«Вскоре пришел ко мне Александр Николаевич, осунувшийся, озабоченный, грустный. Меня это поразило и огорчило. Невольно волнуясь сама, я спросила: «Что с вами, дорогой Александр Николаевич, как живете, как устроились, здоровы ли?» Наш великий композитор, смущаясь и волнуясь, рассказал мне о своих материальных и моральных невзгодах. Он очень нуждался, так как после смерти издателя Беляева, друга и поклонника его музыкального творчества, издатели почти не печатали его произведений и платили дешево. Ему казалось, что московское общество и его друзья из московского музыкального мира вмешиваются в его личную жизнь, не одобряют ее и произведениям его не дают хода, а частые выступления его первой жены В. И. Скрябиной в концертах с его произведениями настраивают против него общественное мнение, напоминая о его семейной драме. Все это, конечно, — как я думаю теперь, — было плодом болезненной чувствительности Александра Николаевича, но он искренно страдал, и мне тяжело было видеть его, всегда такого самоуверенного, гордого и жизнерадостного, в таком тяжелом душевном состоянии».
Его отношение к Вере Ивановне — не только плод «болезненной чувствительности». Здесь чувствуется и настойчивое воздействие Татьяны Федоровны, и поведение той, кого он недавно еще именовал «Вушенькой». Маргарита Кирилловна Морозова готова видеть в «скрябинских» концертах Веры Ивановны беззаветное отношение к его творчеству. Он ситуацию видит иначе и о бывшей жене уже не может говорить без раздражения:
«Вот Вы говорите о ее самоотверженной дружбе ко мне. Я не знаю, может ли при каких бы то ни было обстоятельствах отказ в разводе служить доказательством самоотверженности и бескорыстности. Ведь не обо мне Вера заботится, когда ставит меня в неловкое положение относительно, как Вы говорите, людишек, с которыми, однако, я должен считаться для того, чтобы создать если не вполне подходящую, какую Вы для меня желаете, то хотя бы сносную обстановку. Конечно, я в конце концов все равно сделаю все, что задумал, и никакие дрязги или мелкие неприятности не помешают мне осуществить мой замысел. Жаль только тратить силы и время на борьбу с ничтожными. Вот, например, мне до сих пор женевские музыканты не отдают визитов после того, как приняли меня очень любезно.
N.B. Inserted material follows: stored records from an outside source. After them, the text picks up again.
(* ===== verification/AuditEvent.v ===== *)
(** * Audit events (internal/audit/event.go, outbox.go)

    The metadata that an audit record may carry, its hash, checkpoints, the
    routing of a record to its destinations, and the validation of a commit.
    Times are in UTC. *)

From S2P Require Import Prelude GoText Sha256 Json.
From Stdlib Require Import Ascii.

Open Scope string_scope.
Open Scope list_scope.
Open Scope Z_scope.
Open Scope go_scope.

Definition EventClass : Type := string.
Definition EventClassCritical : EventClass := "critical".
Definition EventClassNormal : EventClass := "normal".

Definition Outcome : Type := string.
Definition OutcomeSuccess : Outcome := "success".
Definition OutcomeFailure : Outcome := "failure".
Definition OutcomeDenied : Outcome := "denied".
Definition OutcomeStarted : Outcome := "started".

Definition OutboxTarget : Type := string.
Definition OutboxTargetPostgres : OutboxTarget := "postgres".
Definition OutboxTargetWORM : OutboxTarget := "worm".
Definition OutboxTargetSIEM : OutboxTarget := "siem".

(** The errors of the package; [ErrContext] is the error of a context and
    [ErrOther] one that an implementation of an interface reports. *)
#[warnings="-register-all"]
Inductive error :=
| ErrInvalidEvent | ErrInvalidRecord | ErrCorruptChain | ErrReplayConflict | ErrSequenceConflict | ErrCheckpointInvalid
| ErrSignerUnavailable | ErrNoDurableChannel | ErrUnavailable | ErrQueueFull | ErrClosed | ErrSpoolCorrupt
| ErrOutboxConflict | ErrOutboxInvalid
| ErrContext (text : string) | ErrOther (text : string).

#[global] Instance audit_error_eq_dec : EqDecision error.
Proof. solve_decision. Defined.

(** ** Data *)

Record Event := {
  ae_EventID : string; ae_StreamID : string; ae_TenantID : string; ae_Actor : string; ae_Type : string;
  ae_Action : string; ae_Resource : string; ae_Outcome : Outcome; ae_CorrelationID : string; ae_SessionID : string;
  ae_LeaseID : string; ae_ConfirmationID : string; ae_Reason : string; ae_EvidenceDigest : string;
  ae_PolicyEpoch : Z; ae_Class : EventClass; ae_At : Time }.

(** [Record] of the code. *)
Record AuditRecord := { ar_Sequence : Z; ar_Event : Event; ar_PreviousHash : string; ar_Hash : string }.

Record Checkpoint := {
  cp_StreamID : string; cp_Sequence : Z; cp_Hash : string; cp_KeyID : string; cp_Signature : list Z; cp_At : Time }.

Record Delivery := {
  dl_DeliveryID : string; dl_Target : OutboxTarget; dl_StreamID : string; dl_Sequence : Z; dl_EventID : string;
  dl_RecordHash : string; dl_CreatedAt : Time; dl_DeliveredAt : Time }.

(** [Record{}]: the head of an empty stream. *)
Definition zero_event : Event :=
  {| ae_EventID := ""; ae_StreamID := ""; ae_TenantID := ""; ae_Actor := ""; ae_Type := ""; ae_Action := "";
     ae_Resource := ""; ae_Outcome := ""; ae_CorrelationID := ""; ae_SessionID := ""; ae_LeaseID := "";
     ae_ConfirmationID := ""; ae_Reason := ""; ae_EvidenceDigest := ""; ae_PolicyEpoch := 0; ae_Class := "";
     ae_At := 0 |}.

Definition zero_record : AuditRecord :=
  {| ar_Sequence := 0; ar_Event := zero_event; ar_PreviousHash := ""; ar_Hash := "" |}.

Record Commit := { ac_Record : AuditRecord; ac_Checkpoint : option Checkpoint; ac_Outbox : list Delivery }.

#[global] Instance AuditEvent_eq_dec : EqDecision Event.
Proof. solve_decision. Defined.
#[global] Instance AuditRecord_eq_dec : EqDecision AuditRecord.
Proof. solve_decision. Defined.
#[global] Instance Checkpoint_eq_dec : EqDecision Checkpoint.
Proof. solve_decision. Defined.
#[global] Instance Delivery_eq_dec : EqDecision Delivery.
Proof. solve_decision. Defined.
#[global] Instance Commit_eq_dec : EqDecision Commit.
Proof. solve_decision. Defined.

(** ** Validation *)

Definition id_rune (c : Z) : bool :=
  ((97 <=? c) && (c <=? 122)) || ((65 <=? c) && (c <=? 90)) || ((48 <=? c) && (c <=? 57))
  || existsb (fun b => c =? byte_val b) (bytes "._-:@/").

Definition validID (v : string) (optional : bool) : bool :=
  return optional when String.eqb v "" ;;
  return false when 256 <? len v ;;
  forallb id_rune (runes v) && negb (Contains v "://").

Definition isDigest (v : string) : bool :=
  return false when negb (len v =? 64) || negb (String.eqb v (ToLower v)) ;;
  hex_decodable v.

Definition Year (t : Time) : Z := fst (fst (civil (t / Second / 86400))).

Definition validateEvent (e : Event) : option error :=
  return Some ErrInvalidEvent when
    negb (forallb (fun v => validID v false)
      [ae_EventID e; ae_StreamID e; ae_TenantID e; ae_Actor e; ae_Type e; ae_Action e; ae_Resource e]) ;;
  return Some ErrInvalidEvent when
    negb (forallb (fun v => validID v true)
      [ae_CorrelationID e; ae_SessionID e; ae_LeaseID e; ae_ConfirmationID e; ae_Reason e]) ;;
  return Some ErrInvalidEvent when
    negb (String.eqb (ae_Class e) EventClassCritical) && negb (String.eqb (ae_Class e) EventClassNormal) ;;
  return Some ErrInvalidEvent when
    negb (existsb (String.eqb (ae_Outcome e)) [OutcomeSuccess; OutcomeFailure; OutcomeDenied; OutcomeStarted]) ;;
  return Some ErrInvalidEvent when
    IsZero (ae_At e) || (Year (ae_At e) <? 1) || (9999 <? Year (ae_At e)) || (ae_PolicyEpoch e =? 0) ;;
  return Some ErrInvalidEvent when negb (String.eqb (ae_EvidenceDigest e) "") && negb (isDigest (ae_EvidenceDigest e)) ;;
  None.

Definition eventEqual (a b : Event) : bool := bool_decide (a = b).

(** ** Hashes *)

Definition event_json (e : Event) : json :=
  JObject ([("event_id", JString (ae_EventID e)); ("stream_id", JString (ae_StreamID e));
            ("tenant_id", JString (ae_TenantID e)); ("actor", JString (ae_Actor e)); ("type", JString (ae_Type e));
            ("action", JString (ae_Action e)); ("resource", JString (ae_Resource e)); ("outcome", JString (ae_Outcome e))]
           ++ omit_empty "correlation_id" (ae_CorrelationID e) ++ omit_empty "session_id" (ae_SessionID e)
           ++ omit_empty "lease_id" (ae_LeaseID e) ++ omit_empty "confirmation_id" (ae_ConfirmationID e)
           ++ omit_empty "reason" (ae_Reason e) ++ omit_empty "evidence_digest" (ae_EvidenceDigest e)
           ++ [("policy_epoch", JNumber (ae_PolicyEpoch e)); ("class", JString (ae_Class e)); ("at", JTime (ae_At e))]).

Definition hashBytes (b : string) : string := hex_sum b.

Definition hashRecord (r : AuditRecord) : string :=
  hashBytes (Marshal (JObject [("domain", JString "cheesewaf.audit.record.v1"); ("sequence", JNumber (ar_Sequence r));
                               ("event", event_json (ar_Event r)); ("previous_hash", JString (ar_PreviousHash r))])).

Definition validateRecord (r : AuditRecord) : option error :=
  return Some ErrInvalidRecord when (ar_Sequence r =? 0) || negb (isDigest (ar_Hash r))
    || match validateEvent (ar_Event r) with Some _ => true | None => false end ;;
  return Some ErrInvalidRecord when ((ar_Sequence r =? 1) && negb (String.eqb (ar_PreviousHash r) ""))
    || ((1 <? ar_Sequence r) && negb (isDigest (ar_PreviousHash r))) ;;
  return Some ErrInvalidRecord when negb (String.eqb (hashRecord r) (ar_Hash r)) ;;
  None.

(** ** Checkpoints *)

Definition checkpointMessage (cp : Checkpoint) : string :=
  Marshal (JObject [("domain", JString "cheesewaf.audit.checkpoint.v1"); ("stream_id", JString (cp_StreamID cp));
                    ("sequence", JNumber (cp_Sequence cp)); ("hash", JString (cp_Hash cp));
                    ("key_id", JString (cp_KeyID cp)); ("at", JTime (cp_At cp))]).

Definition SignatureSize : Z := 64.
Definition PublicKeySize : Z := 32.

Definition checkpointShape (r : AuditRecord) (cp : Checkpoint) : option error :=
  return Some ErrCheckpointInvalid when negb (String.eqb (cp_StreamID cp) (ae_StreamID (ar_Event r)))
    || negb (cp_Sequence cp =? ar_Sequence r) || negb (String.eqb (cp_Hash cp) (ar_Hash r))
    || negb (validID (cp_KeyID cp) false) || negb (Z.of_nat (length (cp_Signature cp)) =? SignatureSize)
    || IsZero (cp_At cp) ;;
  None.

Section Verification.
(** [ed25519.Verify] of a public key, a message and a signature. *)
Context (ed25519_Verify : list Z -> string -> list Z -> bool).

Definition VerifyCheckpoint (stream : string) (r : AuditRecord) (cp : Checkpoint) (keys : gmap string (list Z)) : option error :=
  return Some ErrCheckpointInvalid when match validateRecord r with Some _ => true | None => false end
    || negb (String.eqb (ae_StreamID (ar_Event r)) stream)
    || match checkpointShape r cp with Some _ => true | None => false end ;;
  let key := default [] (keys !! cp_KeyID cp) in
  return Some ErrCheckpointInvalid when negb (Z.of_nat (length key) =? PublicKeySize)
    || negb (ed25519_Verify key (checkpointMessage cp) (cp_Signature cp)) ;;
  None.
End Verification.

(** ** Deliveries and commits *)

Definition validateDelivery (d : Delivery) : option error :=
  return Some ErrOutboxInvalid when String.eqb (dl_DeliveryID d) "" || String.eqb (dl_Target d) ""
    || String.eqb (dl_StreamID d) "" || String.eqb (dl_EventID d) "" || (dl_Sequence d =? 0)
    || negb (isDigest (dl_RecordHash d)) ;;
  if existsb (String.eqb (dl_Target d)) [OutboxTargetPostgres; OutboxTargetWORM; OutboxTargetSIEM] then None
  else Some ErrOutboxInvalid.

Fixpoint outbox_valid (r : AuditRecord) (seen : gset string) (l : list Delivery) : bool :=
  match l with
  | [] => true
  | d :: l =>
      return false when match validateDelivery d with Some _ => true | None => false end
        || negb (String.eqb (dl_StreamID d) (ae_StreamID (ar_Event r))) || negb (dl_Sequence d =? ar_Sequence r)
        || negb (String.eqb (dl_EventID d) (ae_EventID (ar_Event r))) || negb (String.eqb (dl_RecordHash d) (ar_Hash r))
        || bool_decide (dl_Target d ∈ seen) ;;
      outbox_valid r ({[dl_Target d]} ∪ seen) l
  end.

Definition validateCommit (c : Commit) : option error :=
  match validateRecord (ac_Record c) with
  | Some err => Some err
  | None =>
      match match ac_Checkpoint c with Some cp => checkpointShape (ac_Record c) cp | None => None end with
      | Some err => Some err
      | None => if outbox_valid (ac_Record c) ∅ (ac_Outbox c) then None else Some ErrOutboxInvalid
      end
  end.

(** ** The encoding of a commit *)

Definition record_json (r : AuditRecord) : json :=
  JObject ([("sequence", JNumber (ar_Sequence r)); ("event", event_json (ar_Event r))]
           ++ omit_empty "previous_hash" (ar_PreviousHash r) ++ [("hash", JString (ar_Hash r))]).

(** The signature of a valid checkpoint is not empty, and an empty one would
    be null instead. *)
Definition checkpoint_json (cp : Checkpoint) : json :=
  JObject [("stream_id", JString (cp_StreamID cp)); ("sequence", JNumber (cp_Sequence cp)); ("hash", JString (cp_Hash cp));
           ("key_id", JString (cp_KeyID cp)); ("signature", JString (base64_encode (cp_Signature cp)));
           ("at", JTime (cp_At cp))].

(** A time is never left out, since [omitempty] does not apply to structs. *)
Definition delivery_json (d : Delivery) : json :=
  JObject [("delivery_id", JString (dl_DeliveryID d)); ("target", JString (dl_Target d));
           ("stream_id", JString (dl_StreamID d)); ("sequence", JNumber (dl_Sequence d));
           ("event_id", JString (dl_EventID d)); ("record_hash", JString (dl_RecordHash d));
           ("created_at", JTime (dl_CreatedAt d)); ("delivered_at", JTime (dl_DeliveredAt d))].

(** [json.Marshal] of a commit; [None] when a time cannot be encoded. *)
Definition commit_bytes (c : Commit) : option (list ascii) :=
  record ← json_bytes (record_json (ac_Record c));
  checkpoint ← match ac_Checkpoint c with
               | Some cp => (fun b => [("checkpoint", b)]) <$> json_bytes (checkpoint_json cp)
               | None => Some []
               end;
  outbox ← match ac_Outbox c with
           | [] => Some []
           | l => (fun b => [("outbox", array_bytes b)]) <$> mapM (fun d => json_bytes (delivery_json d)) l
           end;
  Some (object_bytes ([("record", record)] ++ checkpoint ++ outbox)).

Definition commitEqual (a b : Commit) : bool := bool_decide (commit_bytes a = commit_bytes b).

Definition deliveryEqual (a b : Delivery) : bool := bool_decide (a = b).

Definition deliveryIdentityEqual (a b : Delivery) : bool :=
  String.eqb (dl_DeliveryID a) (dl_DeliveryID b) && String.eqb (dl_Target a) (dl_Target b)
  && String.eqb (dl_StreamID a) (dl_StreamID b) && (dl_Sequence a =? dl_Sequence b)
  && String.eqb (dl_EventID a) (dl_EventID b) && String.eqb (dl_RecordHash a) (dl_RecordHash b)
  && (dl_CreatedAt a =? dl_CreatedAt b).

Definition deliveryID (stream : string) (sequence : Z) (target : OutboxTarget) : string :=
  (stream ++ "/" ++ itoa sequence ++ "/" ++ target)%string.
Вероятно, до них дошли какие-нибудь сплетни».
О Татьяне Федоровне он может прибавить лишь одно:
«Вся вина Тани только в том, что она любит меня, как Вера и думать не могла любить».
Еще ожесточеннее его ответ Зинаиде Ивановне Монигетти; семье давних его друзей новая привязанность композитора тоже «не по нутру»:
«Концерт Веры Ивановны при данных обстоятельствах, то есть без развода, который она не дает, для меня не только не светлый праздник, но большая неприятность, и мне странно, что мои друзья не хотят этого понять. Скажу, кстати, что я не ответил на Ваше последнее письмо потому, что оно было уже слишком оскорбительно для Татианы Феодоровны, а следовательно, и для меня. Объясняю его себе лишь тем, что Вы совершенно не поняли, а может быть, просто не подозреваете, кто она для меня и кто она сама по себе. Я уже не говорю о том, что это высокая личность, из ближайшего общения с которой всякий развитой человек выносит только очарование. Но не в этом дело. Кто бы она ни была, она моя любимая жена, и если мои друзья не обязаны чувствовать к ней симпатию, — хотя это совсем неестественно, зная, что она дает мне громадное счастье, — то они не могут не показывать ей должного уважения, не оскорбляя меня».
Пока что Зинаиду Ивановну он называет «милой», «дорогой», делится с ней своими тревогами и секретами (историей с издательством Беляева), надеясь у давних друзей найти сочувствие к нынешнему своему положению и своему творчеству. Остальным членам семейства передает «сердечнейший привет». На следующее письмо Зинаиды Ивановны, где Монигетти настойчиво уговаривают Скрябина вернуться к Вере Ивановне, он пишет холодный ответ, равносильный разрыву.
Как быстро прежнее становилось прошлым! Из дорогих его сердцу лиц в Москве остаются бабушка и тетя. В музыкальной же среде о нем самом и Татьяне Федоровне гуляют самые нелепые сплетни. Говорят о дурном здоровье и самого композитора, и его новой спутницы. Изобретатели слухов договариваются до каких-то «раковых образований»…
И все же отношения с бывшей женой и давними друзьями хоть и мучительны, но «не повседневны». Куда страшней безденежье. Идея как-нибудь издать свои вещи или дать концерт сама собой приходит в голову. Но то, что выходит из каждой затеи, напоминает не столько реальность, сколько нелепый розыгрыш.